_What to work on_
Below is a listing. Set down exactly the lines from the one containing "pose proof (oa_cb" through the one containing "assert (Z.land 255 c = c) as Ec.", both ends included, and leave out the rest.

+++

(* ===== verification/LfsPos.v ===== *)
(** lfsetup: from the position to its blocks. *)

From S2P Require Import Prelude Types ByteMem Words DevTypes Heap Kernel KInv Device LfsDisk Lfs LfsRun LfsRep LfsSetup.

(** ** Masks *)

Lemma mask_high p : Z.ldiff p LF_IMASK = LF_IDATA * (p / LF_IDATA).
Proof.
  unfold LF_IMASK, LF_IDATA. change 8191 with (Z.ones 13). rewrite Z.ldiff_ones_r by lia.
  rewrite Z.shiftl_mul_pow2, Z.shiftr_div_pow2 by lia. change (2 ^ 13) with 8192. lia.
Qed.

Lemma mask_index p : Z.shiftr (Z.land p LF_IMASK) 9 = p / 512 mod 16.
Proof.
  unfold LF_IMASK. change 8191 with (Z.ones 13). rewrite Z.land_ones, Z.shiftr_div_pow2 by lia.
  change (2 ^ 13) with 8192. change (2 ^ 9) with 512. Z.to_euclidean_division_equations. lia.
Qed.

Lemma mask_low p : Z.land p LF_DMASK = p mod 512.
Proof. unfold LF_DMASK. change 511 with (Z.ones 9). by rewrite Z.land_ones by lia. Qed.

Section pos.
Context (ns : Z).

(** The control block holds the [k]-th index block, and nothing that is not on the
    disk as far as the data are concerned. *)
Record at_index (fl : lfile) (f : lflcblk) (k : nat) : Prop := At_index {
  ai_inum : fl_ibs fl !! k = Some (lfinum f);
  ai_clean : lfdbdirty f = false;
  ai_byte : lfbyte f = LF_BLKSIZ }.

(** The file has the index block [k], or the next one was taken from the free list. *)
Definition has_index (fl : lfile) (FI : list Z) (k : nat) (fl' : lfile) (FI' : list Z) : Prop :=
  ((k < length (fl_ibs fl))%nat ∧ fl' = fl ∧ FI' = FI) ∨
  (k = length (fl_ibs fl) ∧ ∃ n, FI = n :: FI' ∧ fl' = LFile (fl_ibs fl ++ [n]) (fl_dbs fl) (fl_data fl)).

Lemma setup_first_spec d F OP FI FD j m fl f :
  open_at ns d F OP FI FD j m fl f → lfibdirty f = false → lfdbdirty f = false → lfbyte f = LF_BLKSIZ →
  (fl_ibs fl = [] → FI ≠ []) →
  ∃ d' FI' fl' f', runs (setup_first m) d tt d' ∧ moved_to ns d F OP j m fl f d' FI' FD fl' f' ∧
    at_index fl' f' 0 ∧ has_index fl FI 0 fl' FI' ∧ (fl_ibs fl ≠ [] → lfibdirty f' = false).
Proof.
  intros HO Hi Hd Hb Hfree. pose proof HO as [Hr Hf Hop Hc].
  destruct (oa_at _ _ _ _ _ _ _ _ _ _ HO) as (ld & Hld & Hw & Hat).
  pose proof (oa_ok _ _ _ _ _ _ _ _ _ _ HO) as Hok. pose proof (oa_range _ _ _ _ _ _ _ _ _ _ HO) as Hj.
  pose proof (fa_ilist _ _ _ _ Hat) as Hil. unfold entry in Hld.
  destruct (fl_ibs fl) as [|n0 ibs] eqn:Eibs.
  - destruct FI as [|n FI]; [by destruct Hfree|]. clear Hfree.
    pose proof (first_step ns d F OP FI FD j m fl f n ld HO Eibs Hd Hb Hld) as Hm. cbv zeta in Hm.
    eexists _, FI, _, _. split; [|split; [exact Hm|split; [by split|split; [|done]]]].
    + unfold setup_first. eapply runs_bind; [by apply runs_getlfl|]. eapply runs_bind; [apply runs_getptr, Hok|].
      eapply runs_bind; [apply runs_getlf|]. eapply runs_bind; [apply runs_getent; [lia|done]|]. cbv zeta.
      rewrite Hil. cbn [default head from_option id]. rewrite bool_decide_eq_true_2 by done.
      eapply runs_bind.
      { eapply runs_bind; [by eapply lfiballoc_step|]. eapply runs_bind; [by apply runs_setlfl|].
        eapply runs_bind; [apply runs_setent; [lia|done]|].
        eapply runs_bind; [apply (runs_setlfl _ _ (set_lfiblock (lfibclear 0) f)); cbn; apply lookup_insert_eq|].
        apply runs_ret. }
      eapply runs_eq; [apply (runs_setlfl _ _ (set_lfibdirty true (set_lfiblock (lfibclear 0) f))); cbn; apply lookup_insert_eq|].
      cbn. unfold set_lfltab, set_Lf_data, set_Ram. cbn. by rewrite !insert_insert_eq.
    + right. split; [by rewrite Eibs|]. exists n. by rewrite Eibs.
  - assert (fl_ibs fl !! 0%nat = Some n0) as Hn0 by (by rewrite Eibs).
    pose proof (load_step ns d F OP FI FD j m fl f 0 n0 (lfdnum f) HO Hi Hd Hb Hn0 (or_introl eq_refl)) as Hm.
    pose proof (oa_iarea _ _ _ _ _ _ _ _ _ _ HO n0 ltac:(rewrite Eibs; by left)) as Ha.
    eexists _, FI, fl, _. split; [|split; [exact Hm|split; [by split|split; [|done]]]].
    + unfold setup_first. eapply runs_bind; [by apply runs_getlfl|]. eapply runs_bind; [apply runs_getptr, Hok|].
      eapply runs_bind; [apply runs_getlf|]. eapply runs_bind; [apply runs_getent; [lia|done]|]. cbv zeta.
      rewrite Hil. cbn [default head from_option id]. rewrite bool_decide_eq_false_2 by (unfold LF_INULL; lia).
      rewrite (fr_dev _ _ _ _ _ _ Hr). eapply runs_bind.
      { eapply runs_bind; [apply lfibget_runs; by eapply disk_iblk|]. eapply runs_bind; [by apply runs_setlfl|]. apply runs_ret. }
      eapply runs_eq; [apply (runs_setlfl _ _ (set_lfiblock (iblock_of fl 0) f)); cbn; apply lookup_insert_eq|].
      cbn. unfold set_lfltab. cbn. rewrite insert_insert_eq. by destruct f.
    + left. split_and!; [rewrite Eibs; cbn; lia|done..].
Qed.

+++

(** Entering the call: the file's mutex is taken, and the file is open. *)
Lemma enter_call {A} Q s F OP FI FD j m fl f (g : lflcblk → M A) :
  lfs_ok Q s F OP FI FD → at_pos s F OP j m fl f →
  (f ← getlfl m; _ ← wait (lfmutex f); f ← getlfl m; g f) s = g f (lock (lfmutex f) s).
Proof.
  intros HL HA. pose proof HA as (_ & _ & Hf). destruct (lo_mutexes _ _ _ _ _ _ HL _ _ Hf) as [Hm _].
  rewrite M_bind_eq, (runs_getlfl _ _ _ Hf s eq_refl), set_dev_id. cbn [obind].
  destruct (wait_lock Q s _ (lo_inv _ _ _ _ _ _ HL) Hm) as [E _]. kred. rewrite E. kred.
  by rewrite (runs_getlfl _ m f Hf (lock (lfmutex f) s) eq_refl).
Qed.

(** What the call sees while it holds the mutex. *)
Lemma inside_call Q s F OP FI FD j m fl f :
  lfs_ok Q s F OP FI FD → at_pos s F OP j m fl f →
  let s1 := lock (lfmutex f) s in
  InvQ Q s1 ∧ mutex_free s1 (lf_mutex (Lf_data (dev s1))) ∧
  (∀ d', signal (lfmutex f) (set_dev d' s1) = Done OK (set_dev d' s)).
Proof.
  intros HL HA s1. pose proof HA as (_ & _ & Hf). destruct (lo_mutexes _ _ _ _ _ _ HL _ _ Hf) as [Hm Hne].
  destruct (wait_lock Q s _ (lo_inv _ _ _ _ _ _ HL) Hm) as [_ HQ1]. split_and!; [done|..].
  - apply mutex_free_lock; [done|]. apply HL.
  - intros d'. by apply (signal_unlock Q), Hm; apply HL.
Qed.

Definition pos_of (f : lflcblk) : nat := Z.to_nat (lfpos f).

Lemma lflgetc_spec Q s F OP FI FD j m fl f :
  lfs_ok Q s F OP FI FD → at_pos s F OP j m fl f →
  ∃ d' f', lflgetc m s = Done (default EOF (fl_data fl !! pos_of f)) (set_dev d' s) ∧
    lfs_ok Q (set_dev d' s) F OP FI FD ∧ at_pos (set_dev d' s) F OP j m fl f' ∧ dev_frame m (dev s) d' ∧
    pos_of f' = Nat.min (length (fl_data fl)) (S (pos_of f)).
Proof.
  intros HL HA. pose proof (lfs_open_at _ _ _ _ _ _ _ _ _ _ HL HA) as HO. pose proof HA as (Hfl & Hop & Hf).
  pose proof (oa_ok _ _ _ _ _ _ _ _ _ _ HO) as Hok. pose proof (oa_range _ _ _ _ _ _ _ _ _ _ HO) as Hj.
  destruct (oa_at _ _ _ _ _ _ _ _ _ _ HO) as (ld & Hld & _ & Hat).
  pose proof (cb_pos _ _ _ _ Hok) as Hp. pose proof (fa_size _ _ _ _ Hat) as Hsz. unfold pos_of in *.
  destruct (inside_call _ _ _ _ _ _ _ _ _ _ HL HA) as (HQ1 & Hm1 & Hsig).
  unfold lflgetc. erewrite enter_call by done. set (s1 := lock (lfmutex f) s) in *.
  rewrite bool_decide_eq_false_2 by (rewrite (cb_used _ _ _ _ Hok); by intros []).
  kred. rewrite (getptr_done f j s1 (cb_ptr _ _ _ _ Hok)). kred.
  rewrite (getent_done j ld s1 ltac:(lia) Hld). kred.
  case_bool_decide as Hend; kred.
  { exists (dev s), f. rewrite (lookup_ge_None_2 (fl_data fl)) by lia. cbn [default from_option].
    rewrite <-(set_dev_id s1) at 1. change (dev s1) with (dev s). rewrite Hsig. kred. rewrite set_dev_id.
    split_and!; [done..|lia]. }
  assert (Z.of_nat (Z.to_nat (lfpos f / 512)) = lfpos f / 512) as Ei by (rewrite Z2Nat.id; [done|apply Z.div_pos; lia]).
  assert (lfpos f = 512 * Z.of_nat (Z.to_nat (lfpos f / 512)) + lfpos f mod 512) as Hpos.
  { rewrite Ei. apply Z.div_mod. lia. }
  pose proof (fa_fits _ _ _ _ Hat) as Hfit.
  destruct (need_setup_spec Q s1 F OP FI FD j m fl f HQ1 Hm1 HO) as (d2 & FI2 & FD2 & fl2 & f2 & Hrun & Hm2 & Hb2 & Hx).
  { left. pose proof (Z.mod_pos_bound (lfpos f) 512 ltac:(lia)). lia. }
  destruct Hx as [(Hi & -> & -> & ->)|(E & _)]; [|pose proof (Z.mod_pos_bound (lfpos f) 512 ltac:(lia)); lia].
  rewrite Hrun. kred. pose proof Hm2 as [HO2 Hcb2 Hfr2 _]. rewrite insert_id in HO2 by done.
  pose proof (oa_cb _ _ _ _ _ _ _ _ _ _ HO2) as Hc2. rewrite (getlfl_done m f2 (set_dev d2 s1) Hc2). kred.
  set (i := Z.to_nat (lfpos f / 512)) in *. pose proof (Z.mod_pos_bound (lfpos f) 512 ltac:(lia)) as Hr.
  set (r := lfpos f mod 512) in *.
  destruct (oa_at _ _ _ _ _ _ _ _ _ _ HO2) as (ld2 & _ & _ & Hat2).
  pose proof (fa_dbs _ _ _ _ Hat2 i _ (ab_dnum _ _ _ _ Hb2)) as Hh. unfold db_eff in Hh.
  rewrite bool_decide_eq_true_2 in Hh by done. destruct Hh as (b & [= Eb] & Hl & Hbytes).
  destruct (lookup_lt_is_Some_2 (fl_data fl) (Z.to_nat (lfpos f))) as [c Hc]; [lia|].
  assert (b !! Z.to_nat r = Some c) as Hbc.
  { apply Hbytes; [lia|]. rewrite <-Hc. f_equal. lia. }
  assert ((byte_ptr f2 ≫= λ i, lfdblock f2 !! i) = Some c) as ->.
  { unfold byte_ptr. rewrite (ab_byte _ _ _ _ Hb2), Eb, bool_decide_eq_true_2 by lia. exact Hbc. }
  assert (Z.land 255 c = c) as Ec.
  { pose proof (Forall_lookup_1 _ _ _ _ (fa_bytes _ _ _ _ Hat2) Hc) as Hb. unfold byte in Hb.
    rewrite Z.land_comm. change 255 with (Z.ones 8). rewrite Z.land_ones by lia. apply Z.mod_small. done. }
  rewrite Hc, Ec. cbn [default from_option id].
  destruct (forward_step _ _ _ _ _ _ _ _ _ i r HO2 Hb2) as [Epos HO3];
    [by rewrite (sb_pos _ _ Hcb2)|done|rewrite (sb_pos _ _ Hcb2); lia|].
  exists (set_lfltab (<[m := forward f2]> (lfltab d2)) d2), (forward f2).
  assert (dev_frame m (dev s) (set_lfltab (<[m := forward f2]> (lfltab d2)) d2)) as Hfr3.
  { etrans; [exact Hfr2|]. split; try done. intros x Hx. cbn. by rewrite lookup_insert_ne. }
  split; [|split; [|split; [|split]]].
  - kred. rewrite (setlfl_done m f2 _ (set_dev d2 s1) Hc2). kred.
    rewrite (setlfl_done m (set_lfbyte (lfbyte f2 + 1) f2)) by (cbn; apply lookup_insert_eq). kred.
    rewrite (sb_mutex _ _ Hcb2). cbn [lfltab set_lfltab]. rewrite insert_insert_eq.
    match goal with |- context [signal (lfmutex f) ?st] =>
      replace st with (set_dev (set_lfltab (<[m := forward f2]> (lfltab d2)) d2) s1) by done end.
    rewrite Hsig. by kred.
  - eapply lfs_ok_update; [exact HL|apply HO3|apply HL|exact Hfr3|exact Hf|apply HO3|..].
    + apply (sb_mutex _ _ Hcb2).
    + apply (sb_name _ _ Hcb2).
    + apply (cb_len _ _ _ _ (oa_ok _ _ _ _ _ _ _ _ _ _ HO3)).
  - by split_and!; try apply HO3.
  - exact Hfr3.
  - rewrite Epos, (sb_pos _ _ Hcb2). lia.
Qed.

+++

_Result_
  pose proof (oa_cb _ _ _ _ _ _ _ _ _ _ HO2) as Hc2. rewrite (getlfl_done m f2 (set_dev d2 s1) Hc2). kred.
  set (i := Z.to_nat (lfpos f / 512)) in *. pose proof (Z.mod_pos_bound (lfpos f) 512 ltac:(lia)) as Hr.
  set (r := lfpos f mod 512) in *.
  destruct (oa_at _ _ _ _ _ _ _ _ _ _ HO2) as (ld2 & _ & _ & Hat2).
  pose proof (fa_dbs _ _ _ _ Hat2 i _ (ab_dnum _ _ _ _ Hb2)) as Hh. unfold db_eff in Hh.
  rewrite bool_decide_eq_true_2 in Hh by done. destruct Hh as (b & [= Eb] & Hl & Hbytes).
  destruct (lookup_lt_is_Some_2 (fl_data fl) (Z.to_nat (lfpos f))) as [c Hc]; [lia|].
  assert (b !! Z.to_nat r = Some c) as Hbc.
  { apply Hbytes; [lia|]. rewrite <-Hc. f_equal. lia. }
  assert ((byte_ptr f2 ≫= λ i, lfdblock f2 !! i) = Some c) as ->.
  { unfold byte_ptr. rewrite (ab_byte _ _ _ _ Hb2), Eb, bool_decide_eq_true_2 by lia. exact Hbc. }
  assert (Z.land 255 c = c) as Ec.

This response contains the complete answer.